第2話 男の子の特有の病気。

「まあ!! リヒト様はクリスに嫉妬なさってたの? 」

ロゼリンは嬉しそうに声を弾ませ、リヒトとリリシアの間に入り込む。


「そうならそうと、おっしゃってくださればいいのに。」

グイグイとリリシアとの距離をとらすように入り込む。そこにすかさずクリストスは他のテーブルの椅子を持って来て、リヒトとリリシアの間に二つ置いた。


「どうぞ、ロゼリン様。」

「ありがとう、クリストス。」

椅子をロゼリンに進める。ちゃっかりクリスもロゼリンの傍に座っている。


「ええ、確かにクリスとは何時も一緒にいますわ。でも、クリスは家族ですのよ。」

「そうです、既に家族です。」

ロゼリンの言葉に、クリストスも同意する。


「一緒に散歩をしたり、一緒に食事をしたり、たまにお風呂に一緒に入って洗ってあげて、何時も一緒にベットで眠っていますけど、家族ですもの。」

「はい、家族ですから当然です。」

クリストスは同意する。 


「ふ、ふん。家族でも一緒に風呂に入ったり、一緒に寝るのはどうかと思うぞ。」

リヒトは忠犬を睨みながら、ロゼリンをたしなめた。


「度量がない。」

「何だと!! 」 

クリストスの言葉に、リヒトは直ぐに反応する。


「子供の頃からですので、今更ですわ。
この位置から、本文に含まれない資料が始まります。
(* ===== verification/Pipeline.v ===== *)
(** * The main program: main.cpp, struct.h ([test_msg])

    main.cpp forks two processes, each with one stage: the first answers with
    its message, the second asks redis and passes on the message without its
    first byte.  A handler gets the buffer of an element and returns a C string
    in it; [pipeline] is the way of one message through both stages.  What redis
    and ZeroMQ return are arguments. *)

From S2P Require Import Prelude Log WorkerPool Receiver Stage Seda.
Open Scope Z_scope.

(** ** The handlers *)

(** [char name[8], passwd[8]; long begin_time, end_time;]: 32 bytes.  [%s] of an
    array that has no NUL is undefined. *)
Definition sizeof_test_msg : Z := 32.
Definition tm_name (tm : bytes) : bytes := take 8 tm.
Definition tm_passwd (tm : bytes) : bytes := take 8 (drop 8 tm).

Definition lookUpRedis (arg : bytes) : outcome (option bytes) :=
  s ← cstr arg 0;
  _ ← log_debug (bs "main [lookUpRedis] : " ++ s);
  Ok (Some s).

Definition print (arg : bytes) : outcome (option bytes) :=
  s ← cstr arg 0;
  _ ← log_debug (bs "main [print] : " ++ s);
  Ok (Some s).

Definition receiveAndResponse (arg : bytes) : outcome (option bytes) :=
  s ← cstr arg 0;
  _ ← log_debug (bs "main [receiveAndResponse] : " ++ s);
  tm ← memcpy (replicate 32 NUL) 0 arg 0 sizeof_test_msg;
  name ← cstr (tm_name tm) 0;
  passwd ← cstr (tm_passwd tm) 0;
  _ ← log_debug (bs "main [receiveAndResponse] : name=" ++ name ++ bs ",passwd=" ++ passwd ++ [newline]);
  Ok (Some s).

(** [conn] is the result of [redisConnect], [reply] that of [redisCommand]: no
    reply, a reply without a string (nil), or one with.  The persistent data of
    the stage (lines 31-35) has no effect here. *)
Definition searchCache (conn : option (option bytes)) (reply : option (option bytes)) (arg : bytes) :
    outcome (option bytes) :=
  s ← cstr arg 0;
  _ ← log_debug (bs "main [searchCache] : " ++ s);
  '(rc, suc) ← connect conn redisClient_new;
  if negb suc then
    _ ← log_debug (bs "connect 127.0.0.1:" ++ dec 6379 ++ bs " fail");
    Ok None
  else
    '(_, r) ← command (match reply with None => Null | Some _ => Live end) rc;
    match r, reply with
    | Live, Some (Some str) =>
        _ ← log_debug (bs "name : shilei, result : " ++ str);
        res ← cstr arg 1;
        Ok (Some res)
    | _, _ => Err NullDeref
    end.

(** ** The processes *)

Inductive handler := HReceiveAndResponse | HSearchCache.

Record stage_proc := Proc { p_resource : bytes; p_destination : bytes; p_handler : handler }.

Definition stage1 : stage_proc := Proc (bs "tcp://localhost:5666") (bs "tcp://*:5667") HReceiveAndResponse.
Definition stage2 : stage_proc := Proc (bs "tcp://localhost:5667") (bs "tcp://*:5668") HSearchCache.

(** [main]: the stage that a process runs, from what its calls of [fork]
    return. *)
Definition main (fork1 fork2 : Z) : outcome (option stage_proc) :=
  if negb (fork1 =? 0) then Ok (Some stage1)
  else if fork1 <? 0 then Err Aborted
  else if negb (fork2 =? 0) then Ok (Some stage2)
  else if fork2 <? 0 then Err Aborted
  else Ok None.

(** [runStage]: the handler object when [stage::run] is called; [init] has made
    it, [setHandler] comes after it.  [fun] has no argument. *)
Definition runStage (h : handler) : @stage_handler handler unit :=
  setHandler (setFunction (Some h) Function_default) stage_handler_new.

Lemma runStage_fun h : getFunction (sh_fun (runStage h)) = Ok (Some h).
Proof. done. Qed.

Section pipeline.
Context (conn reply : option (option bytes)).
(** The results of the two [zmq_send]s. *)
Context (ret1 ret2 : Z) (eagain1 eagain2 : bool) (err1 err2 : bytes).

Definition call_handler (h : handler) (arg : bytes) : outcome (option bytes) :=
  match h with
  | HReceiveAndResponse => receiveAndResponse arg
  | HSearchCache => searchCache conn reply arg
  end.

Definition first_hop (m : bytes) : outcome (option bytes) :=
  hop call_handler (Z.of_nat (length m)) (recv_buffer m) ret1 eagain1 err1 (runStage (p_handler stage1)).
Definition second_hop (m : bytes) : outcome (option bytes) :=
  hop call_handler (Z.of_nat (length m)) (recv_buffer m) ret2 eagain2 err2 (runStage (p_handler stage2)).

(** A message that is published on port 5666, up to port 5668. *)
Definition pipeline (m : bytes) : outcome (option bytes) :=
  r ← first_hop m;
  match r with None => Ok None | Some m => second_hop m end.

(** ** Lemmas *)

Lemma padded_cstr s n : no_nul s → (length s < n)%nat → cstr (s ++ replicate (n - length s) NUL) 0 = Ok s.
Proof. intros Hs Hl. by pose proof (ie_text_padded s n (Val 0) Hs Hl). Qed.

Lemma take_padded (s : bytes) (k n : nat) : (k ≤ n)%nat →
  take k (s ++ replicate (n - length s) NUL) = take k s ++ replicate (k - length s) NUL.
Proof. intros Hk. rewrite take_app, take_replicate. do 2 f_equal.
  lia. Qed.

(** What [receiveAndResponse] does with a padded text. *)
Lemma receiveAndResponse_text s :
  no_nul s → (length s ≤ 78)%nat →
  receiveAndResponse (s ++ replicate (256 - length s) NUL)
  = if decide (length s ≤ 7)%nat then Ok (Some s) else Err OutOfBounds.
Proof.
  intros Hs Hl. unfold receiveAndResponse. rewrite padded_cstr, bind_ok by (done || lia).
  rewrite (log_debug_short (_ ++ s)), bind_ok; [|no_nul|rewrite length_app; simpl; lia].
  rewrite (memcpy_ok _ 0 _ 0 32), bind_ok
    by (rewrite ?length_app, ?length_replicate; lia).
  rewrite take_0, drop_0, (take_padded s 32 256), drop_ge by (rewrite ?length_replicate; lia).
  rewrite app_nil_r. cbn [app]. unfold tm_name, tm_passwd.
  case_decide as H7.
  - rewrite (take_ge s 32) by lia. rewrite (take_padded s 8 32), (take_ge s 8) by lia.
    rewrite padded_cstr, bind_ok by (done || lia).
    rewrite drop_app_ge, drop_replicate, take_replicate by lia.
    replace (_ `min` _)%nat with 8%nat by lia.
    assert (cstr (replicate 8 NUL) 0 = Ok []) as -> by done. rewrite bind_ok.
    rewrite log_debug_short, bind_ok; [done|no_nul|rewrite !length_app; simpl; lia].
  - rewrite take_app_le, take_take by (rewrite length_take; lia).
    assert (cstr (take (8 `min` 32)%nat s) 0 = Err OutOfBounds) as ->; [|done].
    unfold cstr. rewrite drop_0, no_nul_to_nul; [done|by apply no_nul_take].
Qed.

Lemma searchCache_text s str :
  no_nul s → (length s ≤ 78)%nat → no_nul str → (length str ≤ 94)%nat →
  conn = Some None → reply = Some (Some str) →
  searchCache conn reply (s ++ replicate (256 - length s) NUL) = Ok (Some (drop 1 s)).
Proof.
  intros Hs Hl Hns Hls -> ->. unfold searchCache. rewrite padded_cstr, bind_ok by (done || lia).
  rewrite (log_debug_short (_ ++ s)), bind_ok; [|no_nul|rewrite length_app; simpl; lia].
  cbn [connect]. rewrite bind_ok. cbn [negb].
  change (command Live (Redis (Val Live) (Seda.reply redisClient_new)))
    with (Ok (Redis (Val Live) (Val Live), Live)). rewrite bind_ok.
  rewrite (log_debug_short (_ ++ str)), bind_ok; [|no_nul|rewrite length_app; simpl; lia].
  destruct s as [|c s]; [done|]. cbn [length app] in *.
  assert (no_nul s) as Hn by (unfold no_nul in *; intros ?; apply Hs; by apply elem_of_cons; right).
  unfold cstr. cbn [drop]. rewrite drop_0. replace (256 - S (length s))%nat with (S (254 - length s)) by lia.
  cbn [replicate]. by rewrite to_nul_app.
Qed.

(** Without an answer from redis. *)
Lemma searchCache_fails s :
  no_nul s → (length s ≤ 78)%nat → ¬ (∃ str, conn = Some None ∧ reply = Some (Some str)) →
  (∀ e, conn = Some (Some e) → no_nul e ∧ (length e ≤ 111)%nat) →
  searchCache conn reply (s ++ replicate (256 - length s) NUL)
  = match conn with Some None => Err NullDeref | _ => Ok None end.
Proof.
  intros Hs Hl Hno He. unfold searchCache. rewrite padded_cstr, bind_ok by (done || lia).
  rewrite (log_debug_short (_ ++ s)), bind_ok; [|no_nul|rewrite length_app; simpl; lia].
  destruct conn as [[e|]|]; cbn [connect].
  - destruct (He e eq_refl) as [Hne Hle].
    rewrite (log_debug_short (_ ++ e)); [|no_nul|rewrite length_app; simpl; lia].
    done.
  - destruct reply as [[str|]|]; [|done..]. destruct Hno. eauto.
  - done.
Qed.
End pipeline.

(** ** Properties *)

Section properties.
Context (ret1 ret2 : Z) (eagain1 eagain2 : bool) (err1 err2 : bytes).
Context (Herr1 : err_ok err1) (Herr2 : err_ok err2).

Lemma first_hop_text conn reply m s :
  to_nul (c_str m) = Some s → (length m ≤ 255)%nat → (length s ≤ 78)%nat →
  first_hop conn reply ret1 eagain1 err1 m
  = if decide (length s ≤ 7)%nat then Ok (Some s) else Err OutOfBounds.
Proof using Herr1.
  intros Hm Hl Hs. pose proof (to_nul_spec _ _ Hm) as (Hno & _). unfold first_hop.
  rewrite (hop_short _ m s) by done.
  pose proof (receiveAndResponse_text s Hno Hs) as Hr. case_decide.
  - by apply (handler_answer _ HReceiveAndResponse); (done || lia).
  - unfold handlerFunc, handler_reply, handler_call. cbn [sh_fun sh_ie]. rewrite runStage_fun, bind_ok. cbn [p_handler stage1 call_handler element].
    by rewrite Hr.
Qed.

Lemma second_hop_text conn reply s :
  no_nul s → (length s ≤ 7)%nat →
  second_hop conn reply ret2 eagain2 err2 s
  = handlerFunc (call_handler conn reply) ret2 eagain2 err2
      (Sh (sh_fun (runStage HSearchCache)) true (Val true) true
         (Ie (s ++ replicate (256 - length s) NUL) (Val (Z.of_nat (length s) + 1)))).
Proof using.
  intros Hs Hl. unfold second_hop. by rewrite (hop_short _ s s) by (lia || by apply (to_nul_app s [])).
Qed.

(** C27: the two stages of the main program. A message of at most 255 bytes, of
    which [s] are the bytes before the first NUL ([s] is the name for a
    [test_msg], so that its password and times get lost), reaches the end
    without its first byte, if [s] has at most 7 bytes and redis answers with a
    string; for 8 bytes or more the first handler reads past the end of
    [name]; without a connection to redis the message is dropped, and a reply
    without a string is a null pointer that is read. *)
Theorem pipeline_forwards m s :
  to_nul (c_str m) = Some s → (length m ≤ 255)%nat → (length s ≤ 78)%nat →
  let run conn reply := pipeline conn reply ret1 ret2 eagain1 eagain2 err1 err2 m in
  (∀ str, no_nul str → (length str ≤ 94)%nat → (length s ≤ 7)%nat →
     run (Some None) (Some (Some str)) = Ok (Some (drop 1 s)))
  ∧ ((8 ≤ length s)%nat → ∀ conn reply, run conn reply = Err OutOfBounds)
  ∧ ((length s ≤ 7)%nat → ∀ reply,
       run None reply = Ok None
       ∧ (∀ e, no_nul e → (length e ≤ 111)%nat → run (Some (Some e)) reply = Ok None)
       ∧ run (Some None) None = Err NullDeref ∧ run (Some None) (Some None) = Err NullDeref).
Proof using Herr1 Herr2.
  intros Hm Hl Hs run. pose proof (to_nul_spec _ _ Hm) as (Hno & _).
  assert (∀ conn reply, run conn reply
    = if decide (length s ≤ 7)%nat then second_hop conn reply ret2 eagain2 err2 s else Err OutOfBounds) as Hrun.
  { intros conn reply. unfold run, pipeline. rewrite (first_hop_text _ _ m s) by done. by case_decide. }
  split_and!.
  - intros str Hn Hls H7. rewrite Hrun, decide_True, second_hop_text by done.
    apply (handler_answer _ HSearchCache); [done|done| | |rewrite length_drop; lia].
    + by apply (searchCache_text (Some None) (Some (Some str)) s str).
    + unfold no_nul in *. intros ?%subseteq_drop. done.
  - intros H8 conn reply. by rewrite Hrun, decide_False by lia.
  - intros H7 reply. rewrite !Hrun, !decide_True by done.
    assert (∀ conn reply', ¬ (∃ str, conn = Some None ∧ reply' = Some (Some str)) →
      (∀ e, conn = Some (Some e) → no_nul e ∧ (length e ≤ 111)%nat) →
      second_hop conn reply' ret2 eagain2 err2 s
      = match conn with Some None => Err NullDeref | _ => Ok None end) as Hf.
    { intros conn reply' Hc He. rewrite second_hop_text by done. unfold handlerFunc, handler_reply, handler_call.
      cbn [sh_fun sh_ie]. rewrite runStage_fun, bind_ok. cbn [call_handler element].
      rewrite searchCache_fails by (done || lia). by destruct conn as [[]|]. }
    split_and!.
    + apply Hf; [by intros (? & ? & _)|done].
    + intros e Hn Hle. rewrite Hrun, decide_True by done. apply Hf; [by intros (? & ? & _)|].
      by intros e' [= <-].
    + apply Hf; [by intros (? & _ & ?)|done].
    + apply Hf; [by intros (? & _ & ?)|done].
Qed.

(** What runs after [main] has forked twice: two processes, the second one
    subscribed to the port that the first one publishes on, and one that runs
    no stage. A failed first [fork] goes unnoticed: the test for it comes after
    a test that a negative result passes. *)
Theorem main_topology (child1 child2 : Z) :
  0 < child1 → 0 < child2 →
  main child1 child2 = Ok (Some stage1) ∧ main 0 child2 = Ok (Some stage2) ∧ main 0 0 = Ok None
  ∧ main (-1) child2 = Ok (Some stage1) ∧ main 0 (-1) = Ok (Some stage2)
  ∧ drop 8 (p_destination stage1) = drop 16 (p_resource stage2).
Proof using.
  intros H1 H2. unfold main. rewrite (proj2 (Z.eqb_neq child1 0)), (proj2 (Z.eqb_neq child2 0)) by lia.
  by split_and!.
Qed.
End properties.

(** ** Witnesses *)

(** A [test_msg] of a user with a password. *)
Definition demo_msg : bytes :=
  bs "bob" ++ replicate 5 NUL ++ bs "secret" ++ replicate 2 NUL ++ replicate 16 "001"%char.

Lemma pipeline_forwards_witness :
  pipeline (Some None) (Some (Some (bs "42"))) 3 2 false false (bs "Success") (bs "Success") demo_msg
  = Ok (Some (bs "ob"))
  ∧ pipeline None None 3 2 false false (bs "Success") (bs "Success") demo_msg = Ok None.
Proof.
  assert (err_ok (bs "Success")) as He by (split; [no_nul|simpl; lia]).
  destruct (pipeline_forwards 3 2 false false (bs "Success") (bs "Success") He He demo_msg (bs "bob"))
    as (H1 & _ & H3); [vm_compute; reflexivity|vm_compute; lia|vm_compute; lia|].
  split.
  - exact (H1 (bs "42") ltac:(no_nul) ltac:(vm_compute; lia) ltac:(vm_compute; lia)).
  - destruct (H3 ltac:(vm_compute; lia) None) as [H4 _]. exact H4.
Defined.

Lemma main_topology_witness : main 10 11 = Ok (Some stage1) ∧ main 0 11 = Ok (Some stage2).
Proof. destruct (main_topology 10 11) as (H1 & H2 & _); [lia|lia|]. split; [exact H1|exact H2]. Defined.
(* ===== verification/MainRun.v ===== *)
(** * The two stages of main.cpp, running

    main.cpp forks a process for each of its stages; ZeroMQ carries what the
    first one publishes on port 5667 to the second one.  Here both run as the
    machine of StageRun.v, with the handlers of Pipeline.v.  ZeroMQ is assumed to
    deliver messages in the order of their sending; it may drop some, as a
    publisher does for a subscriber that is not connected yet or too slow. *)

From S2P Require Import Prelude Log JobQueue WorkerPool Receiver Stage StageRun StageHop Seda Pipeline.
Open Scope Z_scope.

(** What a subscriber gets of what the publisher sends. *)
Definition zmq_delivers (sent received : list bytes) : Prop := received `sublist_of` sent.

(** ** One message, whatever [zmq_send] returns *)

Lemma handler_send_text ret eagain err res data :
  no_nul res → (length res ≤ 255)%nat → handler_send ret eagain err (text_element res) = Ok data → data = res.
Proof.
  intros Hno Hl H. unfold handler_send in H.
  destruct (text_element_reads res Hno) as (H1 & H2 & H3); [lia|].
  unfold sendMsg in H. rewrite H1, bind_ok, H2, bind_ok in H. ok_inv. destruct v as [d b].
  assert (d = take (Z.to_nat (Z.of_nat (length res))) (element (text_element res))) as -> by (case_decide; [done|case_match; by ok_inv]).
  rewrite Nat2Z.id, H3 in H. by ok_inv.
Qed.

(** A message of at most 255 bytes with the text [s] in front of its first NUL. *)
Definition named (m s : bytes) : Prop :=
  to_nul (c_str m) = Some s ∧ (length m ≤ 255)%nat ∧ (length s ≤ 78)%nat.

Lemma hop_of_call {F} (call : F → bytes → outcome (option bytes)) h m s o :
  named m s → hop_of (P := unit) call h m o →
  ∃ res, call h (s ++ replicate (256 - length s) NUL) = Ok res
    ∧ (res = None → o = None) ∧ ∀ r, res = Some r → no_nul r → (length r ≤ 255)%nat → o = Some r.
Proof.
  intros (Hm & Hl & Hs) (ret & ea & err & H). rewrite (hop_short _ m s) in H by done.
  unfold handlerFunc, handler_reply, handler_call in H. cbn [ready setHandler sh_fun sh_ie element] in H.
  change (getFunction _) with (Ok (Some h)) in H. rewrite bind_ok in H.
  destruct (call h _) as [[r|]| |] eqn:Hc; simplify_eq/=; eexists; (split; [done|]); [|done].
  split; [done|]. intros r' [= <-] Hno Hlr. rewrite IElement_of_text, !bind_ok in H by (done || lia).
  ok_inv. f_equal. by eapply handler_send_text.
Qed.

Section main_run.
Context (conn reply : option (option bytes)).
Abbreviation call := (call_handler conn reply).

Lemma first_stage ms os names :
  Forall2 (hop_of (P := unit) call HReceiveAndResponse) ms os → Forall2 named ms names →
  os = map Some names ∧ Forall (λ n, no_nul n ∧ (length n ≤ 7)%nat) names.
Proof.
  intros Ho. revert names; induction Ho as [|m o ms os Hm _ IH]; intros ns Hn.
  { inversion Hn; subst. by split. }
  apply Forall2_cons_inv_l in Hn as (s & names & Hs & Hn & ->). destruct (IH _ Hn) as [-> Hall].
  destruct (hop_of_call _ _ _ _ _ Hs Hm) as (res & Hc & _ & Hres). destruct Hs as (Hm' & Hl & Hs).
  pose proof (to_nul_spec _ _ Hm') as (Hno & _). cbn in Hc. rewrite receiveAndResponse_text in Hc by done.
  case_decide; [|done]. ok_inv. rewrite (Hres s) by (done || lia). split; [done|]. by constructor.
Qed.

Lemma second_stage str names os :
  conn = Some None → reply = Some (Some str) → no_nul str → (length str ≤ 94)%nat →
  Forall (λ n, no_nul n ∧ (length n ≤ 7)%nat) names →
  Forall2 (hop_of (P := unit) call HSearchCache) names os → os = map Some (map (drop 1) names).
Proof.
  intros Hc Hr Hs Hl Hn Ho. induction Ho as [|n o names os Hm _ IH]; [done|].
  apply Forall_cons in Hn as [[Hno Hn] Hall]. rewrite IH by done. cbn. f_equal.
  destruct (hop_of_call call HSearchCache n n o) as (res & Hcall & _ & Hres); [|done|].
  { split; [by apply (to_nul_app n [])|lia]. }
  cbn [call_handler] in Hcall. rewrite (searchCache_text _ _ _ str) in Hcall by (done || lia).
  ok_inv. rewrite (Hres (drop 1 n)); [done|done| |rewrite length_drop; lia].
  unfold no_nul in *. by intros ?%subseteq_drop.
Qed.

Lemma omap_id_Some {A} (l : list A) : omap id (map Some l) = l.
Proof. induction l as [|x l IH]; [done|]. cbn. by rewrite IH. Qed.

(** C26: the two stages of main.cpp in their two processes, each under any
    schedule in which its messages come one at a time, joined by a ZeroMQ that
    keeps the order. The first stage sends the names in its messages, all but
    perhaps the last one, and only names of at most 7 bytes; the second one
    sends names without their first byte, in the same order; and if ZeroMQ drops
    nothing and all tasks have ended, it has sent all of them. Redis is taken to
    answer every command with a string. *)
Theorem main_stages_run {Q} `{!AtomicQueue (A := task) Q} (q1 q2 : Q) ms1 s1 es1 ms2 s2 es2 names str :
  let start1 := stage_started (F := handler) (P := unit) (p_handler stage1) q1 in
  let start2 := stage_started (F := handler) (P := unit) (p_handler stage2) q2 in
  fresh_queue 21 q1 → fresh_queue 21 q2 →
  srun call start1 ms1 = Some (Ok (s1, es1)) → slow call start1 ms1 →
  srun call start2 ms2 = Some (Ok (s2, es2)) → slow call start2 ms2 →
  conn = Some None → reply = Some (Some str) → no_nul str → (length str ≤ 94)%nat →
  Forall2 named (delivered ms1) names → zmq_delivers (sent es1) (delivered ms2) →
  sent es1 `prefix_of` names ∧ (length names ≤ S (length (sent es1)))%nat
  ∧ Forall (λ n, (length n ≤ 7)%nat) (sent es1)
  ∧ sent es2 `sublist_of` map (drop 1) (sent es1)
  ∧ (length (received_ es1) = ended_ es1 → length (received_ es2) = ended_ es2 → delivered ms2 = sent es1 →
     sent es2 = map (drop 1) names).
Proof.
  intros start1 start2 Hq1 Hq2 Hr1%machine_run_reach Hs1 Hr2%machine_run_reach Hs2 Hc Hrep Hno Hl Hn Hz.
  destruct (sreach_hops _ _ _ _ _ _ Hq1 Hr1 Hs1) as (done1 & later1 & os1 & Hd1 & Hl1 & Hf1 & Hh1 & Hsent1).
  destruct (sreach_hops _ _ _ _ _ _ Hq2 Hr2 Hs2) as (done2 & later2 & os2 & Hd2 & Hl2 & Hf2 & Hh2 & Hsent2).
  rewrite Hd1 in Hn. apply Forall2_app_inv_l in Hn as (names1 & rest & Hn1 & Hrest & ->).
  destruct (first_stage _ _ _ Hh1 Hn1) as [-> Hshort]. rewrite omap_id_Some in Hsent1. rewrite Hsent1 in *.
  assert (Forall (λ n, no_nul n ∧ (length n ≤ 7)%nat) done2) as Hshort2.
  { rewrite Forall_forall in *. intros n Hin. apply Hshort. eapply elem_of_sublist; [|exact Hz]. rewrite Hd2. apply elem_of_app. by left. }
  rewrite (second_stage _ _ _ Hc Hrep Hno Hl Hshort2 Hh2), omap_id_Some in Hsent2. rewrite Hsent2.
  pose proof (Forall2_length _ _ _ Hrest) as Hlr. split_and!.
  - by exists rest.
  - rewrite length_app. lia.
  - eapply Forall_impl; [exact Hshort|]. by intros n [_ H].
  - apply fmap_sublist. etrans; [|exact Hz]. rewrite Hd2. by apply sublist_inserts_r.
  - intros E1 E2 E. rewrite (Hf1 E1) in *. rewrite (Hf2 E2), app_nil_r in Hd2.
    symmetry in Hlr. apply nil_length_inv in Hlr as ->. by rewrite app_nil_r, <-E, Hd2.
Qed.
End main_run.

(** ** Witnesses *)

(** Two users send a [test_msg] to the first process; the names reach the second. *)
Definition demo_users : list bytes := [demo_msg; bs "eve" ++ replicate 29 NUL].
Definition demo_names : list bytes := [bs "bob"; bs "eve"].
Definition serve_two (m n : bytes) : list smove := demo_boot ++ serves 3 m ++ serves 4 n.
Definition demo_reply : option (option bytes) := Some (Some (bs "42")).
Definition demo_call : handler → bytes → outcome (option bytes) := call_handler (Some None) demo_reply.
Definition demo_start (p : stage_proc) : @ssys handler unit (@conf task) := stage_started (p_handler p) (init 21).
Definition demo_run (p : stage_proc) (ms : list smove) : @ssys handler unit (@conf task) * list sevent :=
  match srun demo_call (demo_start p) ms with Some (Ok r) => r | _ => (demo_start p, []) end.
Definition moves1 : list smove := serve_two demo_msg (bs "eve" ++ replicate 29 NUL).
Definition moves2 : list smove := serve_two (bs "bob") (bs "eve").

Lemma main_stages_run_witness :
  (delivered moves1 = demo_users ∧ sent (demo_run stage1 moves1).2 = demo_names)
  ∧ sent (demo_run stage2 moves2).2 = [bs "ob"; bs "ve"].
Proof.
  split; [vm_compute; done|].
  pose proof (main_stages_run (Some None) demo_reply (init 21) (init 21)
    moves1 (demo_run stage1 moves1).1 (demo_run stage1 moves1).2
    moves2 (demo_run stage2 moves2).1 (demo_run stage2 moves2).2 demo_names (bs "42")) as H. cbv zeta in H.
  destruct H as (_ & _ & _ & _ & H); [apply demo_stage_fresh|apply demo_stage_fresh|vm_compute; reflexivity
    |apply slow_from_slow; vm_compute; reflexivity|vm_compute; reflexivity
    |apply slow_from_slow; vm_compute; reflexivity|reflexivity|reflexivity|no_nul|vm_compute; lia| | |].
  - repeat constructor; vm_compute; lia.
  - assert (delivered moves2 = sent (demo_run stage1 moves1).2) as -> by (vm_compute; done). unfold zmq_delivers. reflexivity.
  - rewrite H; vm_compute; done.
Defined.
」

ニコニコと、応える。


「ふ、ふん。俺だって、昨日リリーとベットを共にした。その前も、その前の日も、今日も一緒に寝るつもりだ!! 」

リヒトは立ち上がり、鼻息荒く言い放った。


「俺の腕枕で可愛い寝息をたてていたし。俺を見つめて、可愛い声で鳴いてくれる。」

「なんですって!! 」

ロゼリンも、立ち上がった。


「朝はおはようのキスをして、夜はおやすみのキスをしたぞ。」 

「酷いですわ、リヒト様!! あんまりですわ!! 」

ロゼリンはリリシアの方を睨むと、叫んだ。


「この、泥棒猫!! リヒト様との私の時間を返しなさい!! 」

「はん、お前がそこの忠犬にかけた時間よりかは、少ないわ!! 」

リヒトは忠犬を指差した。


「大人げない。」

「何だと!! 」

クリストスは冷たい目で、リヒトを見つめた。


「とにかく、俺にはもうリリーがいる。お前なんて、必要…… 無いんだからな!! 」

「馬鹿ですね。」

「何だと!! 」

リヒトの言葉に呆れた目を向けるクリストス。王太子とマデリーン公爵令嬢も、やれやれと頭を抱える。リリシア一人がオロオロと、助けを求めてクリストスを見た。

 

「酷いですわ、泥棒猫の猫なで声にころっと騙されたのですわ。」

「リリーを泥棒猫と、言うな!! リリーは、寂しい俺を慰めてくれたんだ!! 」

リヒトはリリシアの方を向いた。


「お前は、その忠犬に甘えていたし、頼りにしていたではないか。だから、俺は…… 」

リヒトは唇を噛んだ。


「クリスは家族ですわ。私の騎士ですわ、忠犬なんて言わないで、くださいませ!! 」

ぽろぽろとロゼリンは、涙を流した。


「餓鬼か。」

「何だと!! 」

クリストスの言葉に、素早く反応する。


「ロゼリン様、泣かないでください。リヒト様は、子供心を拗らせているだけです。」

そっと、ハンカチをクリストスは差し出した。


「リヒト様は病気ですので、気に病むことはありません。」

「リヒト様は、病気なの? 」

ロゼリンはハンカチで、チーンと鼻をかんだ。


「ええ、男の子が幼少期にかかる特有な病気なのです。」

「俺は病気ではない!! 」

クリストスの言葉をリヒトは、否定した。


「いえ、病気ですよ。好きな子に構って欲しくて意地悪をする。」

「ああ、あれか…… 」

「まあ、ふふっ。お子様なのですね、グランツ様は。」

王太子と公爵令嬢は温かい目で、リヒトを見る。


「ち、違う!! 俺は!! 」

真っ赤になってリヒトは否定するが、説得力はなかった。


「俺は、リリーを愛してる。リリーは、俺を慰めて優しく寄り添ってくれる。お前がその忠犬と戯れてる時、俺がどんなに寂しか、違う!! リリーさえいれば、もうどうでもいい。」

リヒトは大人げなく叫んでいる。


「お前は、その忠犬と戯れてればいい。俺には、リリーがいる。」

リヒトは席から離れ、リリシアの方へ向かった。